Der Frage, wie viele Juden nun tatsächlich in Spanien kämpften, nähert sich
Lustiger zögernd. Zu sehr erinnere sie an die Judenzählung im deutschen Heer
während des Ersten Weltkrieges, als nach der Behauptung, die Juden würden sich
vor dem Frontdienstdrücken, eine große Zählung der jüdischen Soldaten angeordnet
wurde.
Lustiger kommt zu dem Schluß, daß in Spanien rund 6000 Juden kämpften, eine
Schätzung, die durch eine interne Akte im Archiv des spanischen
Außenministeriums aus dem Jahr 1939 bestätigt wird.: "Selbst wenn diese Zahl
kleiner sein sollte, wären die jüdischen Spanienkämpfer trotzdem gewaltig
überrepräsentiert." Sie waren Teil von etwa 35000 bis 40000 Spanienkämpfer aus
mehr als 50 Ländern.
Die Frage nach der Zahl jüdischer Kämpfer
ist in jedem Fall von Belang, da die Literatur zum spanischen Bürgerkrieg
akribisch alle Nationalitäten aufgelistet. Jüdische Kämpfer werden jedoch
entweder völlig weggelassen oder aber anderen Nationalitäten zugeordnet. Die
meisten darunter waren ohne Zweifel überzeugte Internationalisten, ihr Judentum
als Religion stand nicht im Vordergrund ihres Einsatzes. Aber "viele von ihnen
waren bewußte Juden mit linken Meinungen."

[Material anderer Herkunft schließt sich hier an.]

(** The id is read back from any task id made of it, in the catalog or
    not. *)
Lemma template_id_read_back tid b atts :
  Round2.get_template_from_task_id (generate_task_id tid b atts) = get_template tid.
Proof.
  unfold Round2.get_template_from_task_id, generate_task_id.
  change (tid +:+ "-" +:+ ?h) with (tid +:+ String "-" h).
  rewrite split_app_sep by apply has_char_take, hexdigest_no_dash.
  unfold init. rewrite removelast_last, length_app, join_split.
  pose proof (split_nonempty "-" tid).
  destruct (split "-" tid); [done|]. cbn [length]. 
  replace (2 <=? S (length l) + length [str_take 5 (hexdigest (sha256 (b +:+ repr_dicts atts)))])%nat
    with true; [done|].
  symmetry. apply Nat.leb_le. cbn. lia.
Qed.

(** C7.  For a template id of the catalog, and any brief and
    attachments, splitting the generated task id at its last ['-'] finds
    the template of that id: the five characters after it are
    hexadecimal digits, so the id may itself hold ['-']. *)
Theorem template_round_trip (tid b : string) (atts : list dict) (t : TaskTemplate) :
  get_template tid = Some t ->
  Round2.get_template_from_task_id (generate_task_id tid b atts) = Some t /\
  template_id t = tid.
Proof.
  intros Ht. split.
  - by rewrite template_id_read_back.
  - by apply get_template_id.
Qed.

End TemplateProperties.

Section TemplateSample.
Import TaskTemplates Sample.

(** The round trip for ['image-viewer'], an id with a ['-'] in it. *)
Lemma template_round_trip_witness :
  Round2.get_template_from_task_id
    (generate_task_id "image-viewer" (brief image_viewer_round1)
       (default [] (attachments image_viewer_round1)))
  = Some image_viewer /\
  template_id image_viewer = "image-viewer".
Proof.
  apply (template_round_trip "image-viewer" (brief image_viewer_round1)
           (default [] (attachments image_viewer_round1)) image_viewer).
  reflexivity.
Defined.

End TemplateSample.

Section GeneratorProperties.
Context `{Builtins} `{Hashlib} `{Random}.
Import World TaskTemplates Db Round1.

(** The draw of the template does not depend on the state the generator
    was in: [get_random_template] reseeds it. *)
Lemma get_random_template_reseeds s (g1 g2 : rng_state) :
  get_random_template s g1 = get_random_template s g2.
Proof. reflexivity. Qed.

(** Nor does the content [generate] makes. *)
Lemma generate_reseeds t round email timestamp (g1 g2 : rng_state) :
  generate t round email timestamp g1 = generate t round email timestamp g2.
Proof. reflexivity. Qed.

(** Two tasks agree on what the generator decides. *)
Definition same_content (r1 r2 : Exc task_data) : Prop :=
  match r1, r2 with
  | Ok t1, Ok t2 =>
      td_brief t1 = td_brief t2 /\ td_attachments t1 = td_attachments t2 /\
      td_checks t1 = td_checks t2 /\ td_task t1 = td_task t2
  | Raise e1, Raise e2 => e1 = e2
  | _, _ => False
  end.

(** C2.  Two runs of the round-1 task generation for the same email in
    the same hour make the same brief, attachments, checks and task id,
    whatever the state of the generator before each run, the minute of
    the clock, the other fields of the submission and the nonces drawn
    (which need not agree); they also leave the generator in the same
    state. *)
Theorem generate_task_deterministic
    (sub1 sub2 : submission) (dt1 dt2 : datetime) (nonce1 nonce2 : string)
    (g1 g2 : rng_state) :
  s_email sub1 = s_email sub2 ->
  strftime_hour dt1 = strftime_hour dt2 ->
  same_content (fst (generate_task sub1 1 dt1 nonce1 g1))
               (fst (generate_task sub2 1 dt2 nonce2 g2)) /\
  snd (generate_task sub1 1 dt1 nonce1 g1) = snd (generate_task sub2 1 dt2 nonce2 g2).
Proof.
  intros He Hh. unfold generate_task. rewrite He, Hh.
  rewrite (get_random_template_reseeds _ g1 g2).
  destruct (get_random_template _ g2) as [[t|e] g]; [|done].
  destruct (generate t 1 (s_email sub2) (strftime_hour dt2) g) as [[tc|e] g']; done.
Qed.

End GeneratorProperties.

Section GeneratorSample.
Import World TaskTemplates Db Round1 Sample.

(** Two runs for a@x.com in the hour 2025-10-16-14, from different
    generator states, at different minutes, with different nonces. *)
Lemma generate_task_deterministic_witness :
  same_content
    (fst (generate_task participant 1 (utcnow 0) "uuid-0" fresh_rng))
    (fst (generate_task participant 1
            {| isoformat := "2025-10-16T14:59:59"; strftime_hour := "2025-10-16-14" |}
            "uuid-1" used_rng)).
Proof.
  apply (generate_task_deterministic participant participant (utcnow 0)
           {| isoformat := "2025-10-16T14:59:59"; strftime_hour := "2025-10-16-14" |}
           "uuid-0" "uuid-1" fresh_rng used_rng);
    reflexivity.
Defined.

(** The sample run does return a task, drawn from the quiz template. *)
Example generate_task_sample :
  match fst (generate_task participant 1 (utcnow 0) "uuid-0" fresh_rng) with
  | Ok t => td_task t = "quiz-app-ab12c"
  | Raise _ => False
  end.
Proof. vm_compute. reflexivity. Qed.

End GeneratorSample.

(** ** The submission endpoint *)

Section EndpointProperties.
Import Db ApiServer.

(** The task the nonce of a request resolves to differs from it in the
    email, the task id or the round. *)
Definition mismatch (t : TaskRow) (request : EvaluationRequest) : Prop :=
  task_email t <> email request \/ task_task t <> task request \/
  task_round t <> round request.

(** C4.  A request whose nonce resolves to no task, or to a task with
    another email, task id or round, is answered with an HTTP 400 and
    leaves the database as it was: no row is inserted into [repos]. *)
Theorem submission_integrity (now : string) (request : EvaluationRequest)
    (db : Database) :
  (get_task_by_nonce db (nonce request) = None \/
   exists t, get_task_by_nonce db (nonce request) = Some t /\ mismatch t request) ->
  exists detail,
    evaluation_endpoint now request db = (HTTPException 400 detail, db) /\
    repos (snd (evaluation_endpoint now request db)) = repos db.
Proof.
  unfold evaluation_endpoint.
  intros [-> | (t & -> & Hm)]; [eexists; split; reflexivity|].
  destruct (String.eqb (task_email t) (email request)) eqn:E1; cbn [negb];
    [|eexists; split; reflexivity].
  destruct (String.eqb (task_task t) (task request)) eqn:E2; cbn [negb];
    [|eexists; split; reflexivity].
  destruct (task_round t =? round request)%Z eqn:E3; cbn [negb];
    [|eexists; split; reflexivity].
  apply String.eqb_eq in E1, E2. apply Z.eqb_eq in E3.
  destruct Hm as [Hm | [Hm | Hm]]; contradiction.
Qed.

End EndpointProperties.

Section EndpointSample.
Import Db ApiServer Sample.

(** Another participant sends the nonce of the task of a@x.com. *)
Definition spoofed : EvaluationRequest :=
  {| email := "mallory@x.com"; task := "calculator-ab12c"; round := 1;
     nonce := "uuid-0"; repo_url := "https://github.com/m/calc";
     commit_sha := "fedcba9"; pages_url := "https://m.github.io/calc/" |}.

Gerade durch das Verschweigen in der Literatur, vor allem in der ehemaligen
Sowjetunion, das nur auf antisemitische bzw. antizionistische Überzeugungen
zurückgehen kann, verdienen die jüdischen Kämpfer die besondere Hervorhebung. Es
dürfte beispielsweise kaum bekannt sein, daß von 18 Mitgliedern der
"Thälmann"-Brigade 14 Juden waren.
Lustiger faßt in seinem Buch zahllose Biographien jüdischer Spanienkämpfer
zusammen, sortiert nach ihren Herkunftsländern. Eigene Kapitel widmet er den
Kommandeuren, höheren Offizieren und Fliegern. Auch Kriegskorrespondeten,
Fotoreporter und Sanitäter werden zu den Freiwilligen Brigadisten gerechnet.
Besondere Beachtung verdient das Kapitel über die jüdische Einheit Botwin.
Insgesamt ist Arno Lustigers Werk nicht immer frei von ideologischer
Betrachtungsweise. Dennoch ist das Buch ein umfassendes Zeugnis jüdischen
Widerstands an der spanischen Front. Lustigers Verdienst ist es vor allem, die
zahlreichen freiwilligen Kämpfer vor dem Vergessen zu bewahren und ihre
teilweise dramatischen Lebensgeschichten festzuhalten.